Theory and intuition¶
ShapBPT explains image predictions by organizing pixels into a hierarchical coalition structure and then recursively estimating Owen-value style contributions.
Why a Binary Partition Tree?¶
A Binary Partition Tree (BPT) is built bottom-up:
start from individual pixels or primitive regions,
iteratively merge adjacent regions,
continue until a single root region remains.
This hierarchy provides ShapBPT with a data-aware coalition structure used to compute Shapley feature attributions. Where SHAP’s Partition Explainer uses Axis-Aligned splits, ShapBPT uses morphological clusters guided by the actual image content.
Because regions can be recursively split down to individual pixels, the method gracefully balances efficiency and fidelity.

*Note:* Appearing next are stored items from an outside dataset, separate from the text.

(* ===== verification/PsfText.v ===== *)
(** * Text as bytes

    A Rust [&str] or [String] is the list of its UTF-8 bytes.  This file models
    what the PSF crate uses of the standard library on byte strings: splitting,
    searching, ASCII case folding, trimming and lossy decoding. *)

From S2P Require Import Prelude MachineInt.
From Stdlib Require Import Ascii.

Notation text := (list Z) (only parsing).

(** The bytes of an ASCII literal. *)
Fixpoint str (s : string) : text :=
  match s with
  | EmptyString => []
  | String a s => Z.of_nat (nat_of_ascii a) :: str s
  end.

Definition is_digit (b : Z) : bool := (0x30 <=? b) && (b <=? 0x39).
Definition is_upper (b : Z) : bool := (0x41 <=? b) && (b <=? 0x5a).
Definition is_lower (b : Z) : bool := (0x61 <=? b) && (b <=? 0x7a).
Definition is_ascii_alphabetic (b : Z) : bool := is_upper b || is_lower b.
Definition is_ascii_alphanumeric (b : Z) : bool := is_ascii_alphabetic b || is_digit b.

Definition to_ascii_lowercase (b : Z) : Z := if is_upper b then b + 0x20 else b.

Definition eq_ignore_ascii_case (x y : text) : bool :=
  bool_decide (map to_ascii_lowercase x = map to_ascii_lowercase y).

(** [iter().position(p)] *)
Fixpoint position (p : Z -> bool) (l : text) : option nat :=
  match l with
  | [] => None
  | b :: l => if p b then Some 0%nat else S <$> position p l
  end.

(** [split(|byte| *byte == sep)]: never empty. *)
Fixpoint split_on (sep : Z) (l : text) : list text :=
  match l with
  | [] => [[]]
  | b :: l =>
      if b =? sep then [] :: split_on sep l
      else match split_on sep l with
           | [] => [[b]]
           | x :: rest => (b :: x) :: rest
           end
  end.

(** [replace(from, to)] for one-byte patterns. *)
Definition replace_byte (from to : Z) (l : text) : text :=
  map (fun b => if b =? from then to else b) l.

(** Dropping bytes at either end while a predicate holds. *)
Fixpoint drop_while (p : Z -> bool) (l : text) : text :=
  match l with
  | [] => []
  | b :: l' => if p b then drop_while p l' else l
  end.

Definition trim_both (p : Z -> bool) (l : text) : text :=
  reverse (drop_while p (reverse (drop_while p l))).

Fixpoint starts_with (prefix l : text) : bool :=
  match prefix, l with
  | [], _ => true
  | p :: prefix, b :: l => (p =? b) && starts_with prefix l
  | _, _ => false
  end.

(** ** [str::trim]: the Unicode [White_Space] code points *)

Definition ascii_space (b : Z) : bool := ((9 <=? b) && (b <=? 13)) || (b =? 32).

Definition space2 (a b : Z) : bool := (a =? 0xc2) && ((b =? 0x85) || (b =? 0xa0)).

Definition space3 (a b c : Z) : bool :=
  ((a =? 0xe1) && (b =? 0x9a) && (c =? 0x80)) ||
  ((a =? 0xe2) && (b =? 0x80) &&
     (((0x80 <=? c) && (c <=? 0x8a)) || (c =? 0xa8) || (c =? 0xa9) || (c =? 0xaf))) ||
  ((a =? 0xe2) && (b =? 0x81) && (c =? 0x9f)) ||
  ((a =? 0xe3) && (b =? 0x80) && (c =? 0x80)).

Fixpoint trim_start (l : text) : text :=
  match l with
  | [] => []
  | a :: l1 =>
      if ascii_space a then trim_start l1
      else match l1 with
           | b :: l2 =>
               if space2 a b then trim_start l2
               else match l2 with
                    | c :: l3 => if space3 a b c then trim_start l3 else l
                    | [] => l
                    end
           | [] => l
           end
  end.

(** The same over the reversed bytes. *)
Fixpoint trim_start_rev (l : text) : text :=
  match l with
  | [] => []
  | c :: l1 =>
      if ascii_space c then trim_start_rev l1
      else match l1 with
           | b :: l2 =>
               if space2 b c then trim_start_rev l2
               else match l2 with
                    | a :: l3 => if space3 a b c then trim_start_rev l3 else l
                    | [] => l
                    end
           | [] => l
           end
  end.

Definition str_trim (l : text) : text :=
  reverse (trim_start_rev (reverse (trim_start l))).

(** ** [String::from_utf8_lossy] *)

Definition continuation (b : Z) : bool := (0x80 <=? b) && (b <=? 0xbf).

(** U+FFFD *)
Definition replacement : text := [0xef; 0xbf; 0xbd].

(** The second bytes a three- or four-byte lead admits. *)
Definition second3 (a b : Z) : bool :=
  if a =? 0xe0 then (0xa0 <=? b) && (b <=? 0xbf)
  else if a =? 0xed then (0x80 <=? b) && (b <=? 0x9f)
  else continuation b.
Definition second4 (a b : Z) : bool :=
  if a =? 0xf0 then (0x90 <=? b) && (b <=? 0xbf)
  else if a =? 0xf4 then (0x80 <=? b) && (b <=? 0x8f)
  else continuation b.

(** Each maximal ill-formed prefix becomes one replacement character. *)
Fixpoint from_utf8_lossy (l : text) : text :=
  match l with
  | [] => []
  | a :: l1 =>
      if a <? 0x80 then a :: from_utf8_lossy l1
      else if (0xc2 <=? a) && (a <=? 0xdf) then
        match l1 with
        | b :: l2 =>
            if continuation b then a :: b :: from_utf8_lossy l2
            else replacement ++ from_utf8_lossy l1
        | [] => replacement
        end
      else if (0xe0 <=? a) && (a <=? 0xef) then
        match l1 with
        | b :: l2 =>
            if second3 a b then
              match l2 with
              | c :: l3 =>
                  if continuation c then a :: b :: c :: from_utf8_lossy l3
                  else replacement ++ from_utf8_lossy l2
              | [] => replacement
              end
            else replacement ++ from_utf8_lossy l1
        | [] => replacement
        end
      else if (0xf0 <=? a) && (a <=? 0xf4) then
        match l1 with
        | b :: l2 =>
            if second4 a b then
              match l2 with
              | c :: l3 =>
                  if continuation c then
                    match l3 with
                    | d :: l4 =>
                        if continuation d then a :: b :: c :: d :: from_utf8_lossy l4
                        else replacement ++ from_utf8_lossy l3
                    | [] => replacement
                    end
                  else replacement ++ from_utf8_lossy l2
              | [] => replacement
              end
            else replacement ++ from_utf8_lossy l1
        | [] => replacement
        end
      else replacement ++ from_utf8_lossy l1
  end.

Lemma lossy_ascii l : Forall (fun b => b < 0x80) l -> from_utf8_lossy l = l.
Proof.
  induction 1 as [|b l Hb Hl IH]; [done|]. cbn [from_utf8_lossy].
  rewrite (proj2 (Z.ltb_lt b 0x80)) by done. by rewrite IH.
Qed.

(** ** Numbers *)

(** The value of a run of digits, and [str::parse::<u64>] on one. *)
Definition digit_value (b : Z) : Z := b - 0x30.
Definition digits_value (l : text) : Z :=
  fold_left (fun acc b => 10 * acc + digit_value b) l 0.
Definition parse_u64 (l : text) : option Z :=
  if forallb is_digit l && negb (bool_decide (l = []))
  then try_from_u 64 (digits_value l) else None.

Lemma digits_value_app l1 l2 :
  digits_value (l1 ++ l2) = digits_value l1 * 10 ^ Z.of_nat (length l2) + digits_value l2.
Proof.
  assert (forall l acc, fold_left (fun acc b => 10 * acc + digit_value b) l acc =
    acc * 10 ^ Z.of_nat (length l) + digits_value l) as Hf.
  { unfold digits_value. induction l as [|b l IH]; intros acc; [simpl; lia|].
    cbn [fold_left length]. rewrite (IH (10 * acc + _)), (IH (10 * 0 + _)).
    rewrite Nat2Z.inj_succ, Z.pow_succ_r by lia. lia. }
  unfold digits_value at 1. rewrite fold_left_app. apply Hf.
Qed.

Lemma digits_value_nonneg l : forallb is_digit l = true -> 0 <= digits_value l.
Proof.
  unfold digits_value. cut (forall acc, 0 <= acc -> forallb is_digit l = true ->
    0 <= fold_left (fun acc b => 10 * acc + digit_value b) l acc); [intros H; by apply H|].
  induction l as [|b l IH]; intros acc Ha; simpl; [done|].
  intros [Hb Hl]%andb_true_iff. apply IH; [|done].
  unfold is_digit, digit_value in *. zbool. lia.
Qed.

Lemma split_on_none sep l :
  Forall (fun b => b <> sep) l -> split_on sep l = [l].
Proof.
  induction 1 as [|b l Hb Hl IH]; [done|]. simpl.
  rewrite (proj2 (Z.eqb_neq _ _)) by done. by rewrite IH.
Qed.

Lemma split_on_app sep l rest :
  Forall (fun b => b <> sep) l ->
  split_on sep (l ++ sep :: rest) = l :: split_on sep rest.
Proof.
  induction 1 as [|b l Hb Hl IH]; simpl; [by rewrite Z.eqb_refl|].
  rewrite (proj2 (Z.eqb_neq _ _)) by done. by rewrite IH.
Qed.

How it is built and used?¶
A Binary Partition Tree is built bottom-up, starting from the individual pixels and then merging adjacent regions that minimize a distance function, until all regions are merged into a single cluster. The tree that forms is the BPT tree.
In practice, the BPT hierarchy is used top-down, starting from the root cluster and splitting adaptively. ShapBPT uses the BPT hierarchy to generate feature attributions in the form of (Owen approximations) of the Shapley coefficients.
Why Owen values?¶
Once a hierarchical coalition structure is available, the attribution problem can be solved over that structure rather than over all flat feature subsets. This allows recursive refinement from coarse regions to finer regions.
BPT vs axis-aligned partitioning¶
ShapBPT supports two hierarchy choices:
method="BPT"for a data-aware binary partition tree,method="AA"for an axis-aligned baseline.
The BPT mode is intended for explanations that follow meaningful image regions, while the axis-aligned mode provides a useful comparison point.